Plant of the Month
Matilija Poppy-Romneya coulteri
Type: Perennial (Semi Evergreen, Herbaceous)
Light: Sun but can take dappled light and still flower
Soil: Likes well drained but will accept clay
Water: Can naturalize; be sure to lay off the water after late spring/early summer bloom
What a sight! Crepe paper white petals 6 to 8 inches across and a glowing ball of golden stamens in its center, striking to say the least! It is one of the most appreciated natives when in bloom with an apricot scent that is almost perfect in its sweetness and a deeply cut foliage of blue/green/gray color. The flower may resemble something people have for breakfast but let’s not call it the “fried-egg plant”. After all it is our Queen of the California wildflowers and as royalty deserves to retain some dignity.

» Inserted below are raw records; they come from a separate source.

(** The wait for the child is interrupted twice. *)
Definition interrupted_twice : Oracle :=
  env 1234 10 4 0 5 5 0 [(-1, EINTR); (-1, EINTR); (1234, 0)].

(** A sample build and call: error codes 1 and 2, container c1. *)
Definition sample_argv : list string := ["/sbin/init"%string].

Definition sample_start (network_destroy : bool) (O : Oracle) : M outcome :=
  lxc_start 1 2 "/var/lib/lxc" network_destroy "c1" sample_argv O.

(** ** Further observations *)

(** The signals whose terminal handler was installed, and removed. *)
Definition handler_adds (tr : list event) : list signal :=
  flat_map (fun e => match e with EAddHandler s => [s] | _ => [] end) tr.

Definition handler_dels (tr : list event) : list signal :=
  flat_map (fun e => match e with EDelHandler s => [s] | _ => [] end) tr.

(** How many times each end of the socketpair was closed, and the
    descriptors given to [close] for the pid record. *)
Definition sv0_closes (tr : list event) : nat :=
  List.length
    (flat_map (fun e => match e with EClose Sv0 => [e] | _ => [] end) tr).

Definition sv1_closes (tr : list event) : nat :=
  List.length
    (flat_map (fun e => match e with EClose Sv1 => [e] | _ => [] end) tr).

Definition fd_closes (tr : list event) : list Z :=
  flat_map (fun e => match e with EClose (Fd fd) => [fd] | _ => [] end) tr.

(** The pointers given to [free]. *)
Definition frees (tr : list event) : list (option string) :=
  flat_map (fun e => match e with EFree v => [v] | _ => [] end) tr.

(** The launcher's side of the handshake, in order: its reads and writes
    on the channel and the two setup calls that need the child's pid. *)
Definition handshake (tr : list event) : list event :=
  flat_map (fun e => match e with
                     | ERead Sv1 _ _ | EWrite Sv1 _ _
                     | ELinkNsgroup _ _ | ECreateNetwork _ _ => [e]
                     | _ => [] end) tr.

(** The launcher's writes on its channel end. *)
Definition parent_writes (tr : list event) : list Z :=
  flat_map (fun e => match e with EWrite Sv1 _ r => [r] | _ => [] end) tr.

(** What the process still does after [lxc_put_lock]. *)
Fixpoint after_unlock (tr : list event) : list event :=
  match tr with
  | [] => []
  | EPutLock _ :: tr' => tr'
  | _ :: tr' => after_unlock tr'
  end.

(** The environment [O] with other statuses for the calls whose failure
    [lxc_start] only logs: [lxc_link_nsgroup], the transitions to
    STOPPING, STOPPED and ABORTING, and [conf_destroy_network]. *)
Definition with_logged_statuses (link stopping stopped aborting destroy : Z)
    (O : Oracle) : Oracle :=
  {| lxc_get_lock_res := lxc_get_lock_res O;
     lxc_setstate_res := fun s =>
       match s with
       | STOPPING => stopping
       | STOPPED => stopped
       | ABORTING => aborting
       | _ => lxc_setstate_res O s
       end;
     readlink_res := readlink_res O;
     ttyname_val := ttyname_val O;
     socketpair_res := socketpair_res O;
     conf_has_utsname_res := conf_has_utsname_res O;
     conf_has_network_res := conf_has_network_res O;
     fork_ns_res := fork_ns_res O;
     child_write_ready_res := child_write_ready_res O;
     child_read_continue_res := child_read_continue_res O;
     lxc_setup_res := lxc_setup_res O;
     child_write_setup_res := child_write_setup_res O;
     mount_res := mount_res O;
     prctl_res := prctl_res O;
     execvp_res := execvp_res O;
     child_write_exec_res := child_write_exec_res O;
     read_ready_res := read_ready_res O;
     lxc_link_nsgroup_res := link;
     conf_create_network_res := conf_create_network_res O;
     write_continue_res := write_continue_res O;
     read_outcome_res := read_outcome_res O;
     open_res := open_res O;
     write_pid_res := write_pid_res O;
     waitpid_script := waitpid_script O;
     conf_destroy_network_res := destroy |}.

(** At the point [pre] of a run started on a clean container: if the
    cleanup has not unlinked the pid record yet and the state is RUNNING,
    the record is the file [f] (path and content). *)
Definition running_record_is (f : string * string) (pre : list event)
  : Prop :=
  unlinks pre = [] ->
  w_state (run_world clean pre) = Some RUNNING ->
  w_pidfile (run_world clean pre) = Some f.

(** The calls of a run without what a logged failure can change: the log
    calls are dropped, and the statuses of the calls whose failure is only
    logged are erased. *)
Definition calls_made (tr : list event) : list event :=
  flat_map (fun e => match e with
                     | ELog _ _ => []
                     | ESetState STOPPING _ => [ESetState STOPPING 0]
                     | ESetState STOPPED _ => [ESetState STOPPED 0]
                     | ESetState ABORTING _ => [ESetState ABORTING 0]
                     | ELinkNsgroup pid _ => [ELinkNsgroup pid 0]
                     | EDestroyNetwork _ => [EDestroyNetwork 0]
                     | _ => [e] end) tr.

(** All the namespace flags. *)
Definition CLONE_NEW_ALL : Z :=
  Z.lor (Z.lor (Z.lor (Z.lor CLONE_NEWPID CLONE_NEWIPC) CLONE_NEWNS)
           CLONE_NEWUTS) CLONE_NEWNET.

(** The calls of [conf_create_network] (pid and status) and the statuses
    of the calls of [conf_destroy_network]. *)
Definition network_creates (tr : list event) : list (Z * Z) :=
  flat_map (fun e => match e with
                     | ECreateNetwork pid r => [(pid, r)] | _ => [] end) tr.

Definition destroy_calls (tr : list event) : list Z :=
  flat_map (fun e => match e with EDestroyNetwork r => [r] | _ => [] end) tr.

(** The continue signal cannot be sent and the network teardown reports
    an error. *)
Definition destroy_fails : Oracle :=
  with_logged_statuses 0 0 0 0 (-1) continue_fails.

(** A container on which an earlier run left a pid record behind. *)
Definition stale_record : World :=
  {| w_lock := false; w_state := None; w_nsgroup := false;
     w_network := false;
     w_pidfile := Some ("/var/lib/lxc/c1/init"%string,
                        format_pid 999) |}.

(** More sample environments: the spawn fails; the child leaves without
    reporting; a call that is only logged fails. *)
Definition fork_fails : Oracle := env (-1) 10 4 0 5 5 0 [].

Definition logged_failures (O : Oracle) : Oracle :=
  with_logged_statuses (-1) (-1) (-1) (-1) (-1) O.

(** * Properties *)

(** ** Calls that leave the resources alone *)

Lemma wait_again_only_waits pid script :
  Forall is_waitpid (fst (wait_again pid script)).
Proof.
  induction script as [|[r errno] script IH]; simpl.
  - repeat constructor.
  - destruct (r <? 0); [destruct (errno =? EINTR)|]; simpl.
    + destruct (wait_again pid script); constructor; [exact I|exact IH].
    + repeat constructor.
    + repeat constructor.
Qed.

Lemma log_when_only_logs b lvl fmt :
  Forall is_log (fst (log_when b lvl fmt)).
Proof. destruct b; repeat constructor. Qed.

Lemma flat_map_skip {B} (P : event -> Prop) (f : event -> list B)
    (l rest : list event) :
  Forall P l -> (forall e, P e -> f e = []) ->
  flat_map f (l ++ rest) = flat_map f rest.
Proof.
  intros Hl Hf. rewrite flat_map_app.
  induction Hl as [|e l He _ IH]; simpl; [reflexivity|].
  now rewrite (Hf e He).
Qed.

Lemma fold_skip {S} (P : event -> Prop) (f : S -> event -> S)
    (l rest : list event) (s : S) :
  Forall P l -> (forall e s', P e -> f s' e = s') ->
  fold_left f (l ++ rest) s = fold_left f rest s.
Proof.
  intros Hl Hs. rewrite fold_left_app. f_equal.
  induction Hl as [|e l He _ IH]; simpl; [reflexivity|].
  now rewrite (Hs e s He).
Qed.

(** Each resource evolves on its own. *)
Lemma run_world_fields (w : World) (tr : list event) :
  run_world w tr =
  {| w_lock := fold_left lock_step tr (w_lock w);
     w_state := fold_left state_step tr (w_state w);
     w_nsgroup := fold_left nsgroup_step tr (w_nsgroup w);
     w_network := fold_left network_step tr (w_network w);
     w_pidfile := fold_left pidfile_step tr (w_pidfile w) |}.
Proof.
  unfold run_world. revert w.
  induction tr as [|e tr IH]; intros w; [now destruct w|].
  cbn [fold_left]. rewrite IH. reflexivity.
Qed.

Lemma w_lock_run w tr :
  w_lock (run_world w tr) = fold_left lock_step tr (w_lock w).
Proof. now rewrite run_world_fields. Qed.

Lemma w_state_run w tr :
  w_state (run_world w tr) = fold_left state_step tr (w_state w).
Proof. now rewrite run_world_fields. Qed.

Lemma w_nsgroup_run w tr :
  w_nsgroup (run_world w tr) = fold_left nsgroup_step tr (w_nsgroup w).
Proof. now rewrite run_world_fields. Qed.

Lemma w_network_run w tr :
  w_network (run_world w tr) = fold_left network_step tr (w_network w).
Proof. now rewrite run_world_fields. Qed.

Lemma w_pidfile_run w tr :
  w_pidfile (run_world w tr) = fold_left pidfile_step tr (w_pidfile w).
Proof. now rewrite run_world_fields. Qed.

Lemma after_reads_skip (P : event -> Prop) (n : nat) (l rest : list event) :
  Forall P l ->
  (forall e, P e -> match e with ERead Sv1 _ _ => False | _ => True end) ->
  after_reads (S n) (l ++ rest) = after_reads (S n) rest.
Proof.
  intros Hl Hp. induction Hl as [|e l He _ IH]; [reflexivity|].
  specialize (Hp e He). cbn [app after_reads].
  destruct e; try exact IH.
  match goal with d : desc |- _ => destruct d end;
    first [exact IH | contradiction].
Qed.

Lemma before_record_skip (P : event -> Prop) (l rest : list event) :
  Forall P l ->
  (forall e, P e -> match e with
                    | EOpen _ _ | EWriteFile _ _ _ _ => False
                    | _ => True end) ->
  before_record (l ++ rest) = l ++ before_record rest.
Proof.
  intros Hl Hp. induction Hl as [|e l He _ IH]; [reflexivity|].
  specialize (Hp e He). cbn [app before_record].
  destruct e; try contradiction; now rewrite IH.
Qed.

Lemma truthy_true (z : Z) : truthy z = true <-> z <> 0.
Proof.
  unfold truthy. destruct (Z.eqb_spec z 0); simpl; split; congruence.
Qed.

Lemma truthy_false (z : Z) : truthy z = false <-> z = 0.
Proof.
  unfold truthy. destruct (Z.eqb_spec z 0); simpl; split; congruence.
Qed.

Its dramatically flower-capped stems can easily reach 6 or even 8 feet high by the time it flowers in late spring. Then during the mid to late summer it declines and often looks less than presentable. Actually it pretty much dies back nearly to the ground by fall. About that time or even early winter is when you cut the plant back to 3 or 4 inch stalks. The plant looks more presentable and the attractive new growth which arrives with the rains is all new and fresh.
I have often heard people moan about not being able to start these plants-it’s true they can be a trifle delicate to transplant from the container. I have also often heard very loud moans regarding the quick rate of growth and aggressive behavior in gardens when this plant does take off. It spreads by underground rhizomes and can pop up 5, 10, or 20 feet away from the original plant. I have tried it in a large container and it has worked fairly well for a few years, but the number of flowers is small compared to those planted in the ground. Root barriers may help control its growth for awhile but eventually it gets loose and the only thing to help rein it in is root pruning with a sharp shovel. Even after such warnings as this, people cannot resist growing this beauty and you can be forgiven if you too succumb to its charms.
Obviously such a riotous plant cannot just be placed anywhere in a garden. Give it lots of space along dry edges of the garden or use it on slopes-as you can imagine it’s a great stabilizer of soils! Don’t plant small natives around it, since they will just be gobbled up. Instead plant large shrubs that can outcompete it for space and sun like large Ceanothus, Sugarbush, large Coffeeberry (like ‘Eve Case’), or Fremontodendron.
Note: ‘White Cloud’ is also very nice and may be a hybrid of Romney coulteri and Romney trichoclalx. Although it looks very much like the normal Matilija Poppy, its growth is a bit more restrained and dense. Flowers are very similar in size.